什麽叫做他心眼子最多,那明明叫做智慧,但这时候也懒得管这些,更何况刚刚他还掀了桌子,心虚着呢。
大黑狗思考了片刻道:「死亡之塔存在的意义其实就是挑选死亡的继承者,站在死亡之塔的角度,这个忙应该帮,站在我们的角度,其实死亡跟我们没有屁关系,甚至都不想去沾染那秽气。」
黑延古默默听着,点了点头,人嫌狗厌的,虽然他没见过死亡,但他听到的都是这般。
不过死亡做事一般都做绝,所以虽然人人咒骂,但要论「人嫌狗厌」那还得是冥海六道星。
大黑狗继续说道:「夜王朝代表着那边的意志,死亡既然这麽说了,说明它是希望夜族走出去的,至於什麽太初散华灯,不是洪帝你掉了之後,被他捡到了吗,跟我们又有什麽关系?」
闻言,众人一愣。
「到时候我们事情办完了,去夜王朝要回来不就好了。」
海星吧唧着嘴:「我就知道你狗嘴吐不出象牙。」
大白鹅缓缓拿出了太初散华灯,盯着灯芯上燃着的小火苗,双目有些失神。
永夜之地从来只是一群蝇营狗苟之辈,比如它被神庭镇压的前段时间,也曾经想过躲入永夜之地,这种情况越来越多,而进入永夜之地的,其中一些能够适应永夜之地的存在,逐渐变成了永夜之地背後的老怪物。

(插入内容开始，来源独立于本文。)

(** A query the database can serve starts; its body, for any clock, any slots and any
    time limit, is never aborted, and when it is closed it decompresses to the lines of blocks
    of the requested range, delivered from the first block on in ascending order without
    leaving out a wanted one; if its first block follows the expected parent and the client is
    patient, the body is closed after a bounded number of packs and covers the whole range. *)
Lemma query_stream_spec d id rq fin label c0 : servable d id rq fin label c0 →
  ∃ q, running_new d id rq fin enc = Done q ∧
    let asked := requested (query_first_block rq) (end_of rq fin label) (chunks_of (d CF_CHUNKS) id) in
    StronglySorted Z.lt asked.*2 ∧
    ∀ e calls, match response_new e (Done q) with
      | Panicked _ => False
      | Failed _ => pe_slot e = false ∨ ¬ accepted rq c0
      | Done r =>
          let '(packs, end_) := stream_query_response calls r in
          end_ ≠ StreamAborted ∧
          (end_ = StreamClosed → ∃ pre rest ls, asked = pre ++ rest ∧ delivers pre ls ∧ decompress enc (mjoin packs) = Some (text_of ls) ∧
             (accepted rq c0 → Forall patient calls → rest = [])) ∧
          (accepted rq c0 → Forall patient calls → (2 * run_fuel q <= length calls)%nat → end_ = StreamClosed)
      end.
Proof.
  intros Hs. destruct (running_new_spec d id rq fin label c0 Hs) as (q & Eq & Hq & Hb & Et & Hn & Hsure). exists q. split; [done|]. cbn zeta. split.
  { unfold requested. pose proof (sb_served _ _ _ _ _ _ Hs) as Hall. destruct (filter _ _) as [|c cs] eqn:Ef; [constructor|].
    assert (Forall served (c :: cs)) as [Hc Hcs]%Forall_cons; [|by apply run_sorted].
    rewrite <-Ef. apply Forall_forall. intros c' [_ Hc']%list_elem_of_filter. rewrite Forall_forall in Hall. by apply Hall. }
  intros e calls. pose proof (response_new_spec e q Hq Hb Hn) as Hr. pose proof (steps_fuel q Hq) as Hfuel. rewrite <-Et.
  destruct (response_new e (Done q)) as [r|err|m]; [|destruct Hr; [by left|right; auto]|done].
  destruct Hr as (q' & pre & ls & Er & Hv & Hb' & Et' & Hd & Hs' & Hf). pose proof (stream_spec calls r q' [] (text_of ls) Er Hv Hb') as [Ha Hc].
  pose proof (stream_closes calls r q' [] (text_of ls) Er Hv Hb') as Hcl. destruct (stream_query_response calls r) as [packs end_]. cbn [fst snd] in *.
  split; [done|]. split.
  - intros E. destruct (Hc E) as (pre' & rest & ls' & Et2 & Hd2 & Hdec & Hcomp). exists (pre ++ pre'), rest, (ls ++ ls'). split; [by rewrite Et', Et2, app_assoc|].
    split; [by apply delivers_app|]. split; [by rewrite text_of_app|]. intros Hnf Hp. apply Hcomp. auto.
  - intros Hnf Hp Hl. apply Hcl; [auto|done|]. unfold calls_left. destruct (_ <? _)%nat; lia.
Qed.
End run.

不只是死亡,许许多多跟死亡有关的神秘本体都在永夜之地。
诸天禁地,永夜之地足够排进前五,足够危险,足够神秘,也足够吸引。
「那就这麽办吧,将来也没什麽事。」
这件事情盖棺定论後。
王歌才讲了下排名奖励,顺便拿出了那三件不知名的东西。
海星一个瞬间便已经凑到了王歌面前。
「快,拿出来看看。」
一枚令牌,一盏枯灯,还有一枚蟠桃。
黑延古怔愣了片刻,说道:「稷下学宫这次还挺大方的,这些东西都当做奖励给出来了。」
海星眼疾手快,直接收起了那盏枯灯。
对那枚令牌和蟠桃,显然兴致不高,看了一眼就略过了。
王歌指了指令牌:「先说说这些是什麽东西?」
「特赦令牌没什麽好说的,就是有一些违反规则,企图颠覆世界的人会被关押到一个牢笼之中,被称为天地牢笼,特赦令牌就是能从里面放出来一个人,看这枚特赦令牌的级别也不是很高。」
驴爷随後看向蟠桃:「你不是已经见过青帝,见过菩提了,蟠桃神树跟他们是一辈的,看上去年份不高,最多十几万年,对於神明之上用处不大。」
大黑狗舌头一卷,把嘴角的口水给吸溜了回去,狗鼻子一耸一耸的:「王小子,我拿东西跟你换,这个蟠桃狗爷我要了。」
「你又不是没吃过。」
「那不一样,我现在才四阶,吃个桃桃怎麽了?」
大黑狗催促道:「你要什麽,快说,这东西吃了,狗爷我应该就够五阶了,省事。」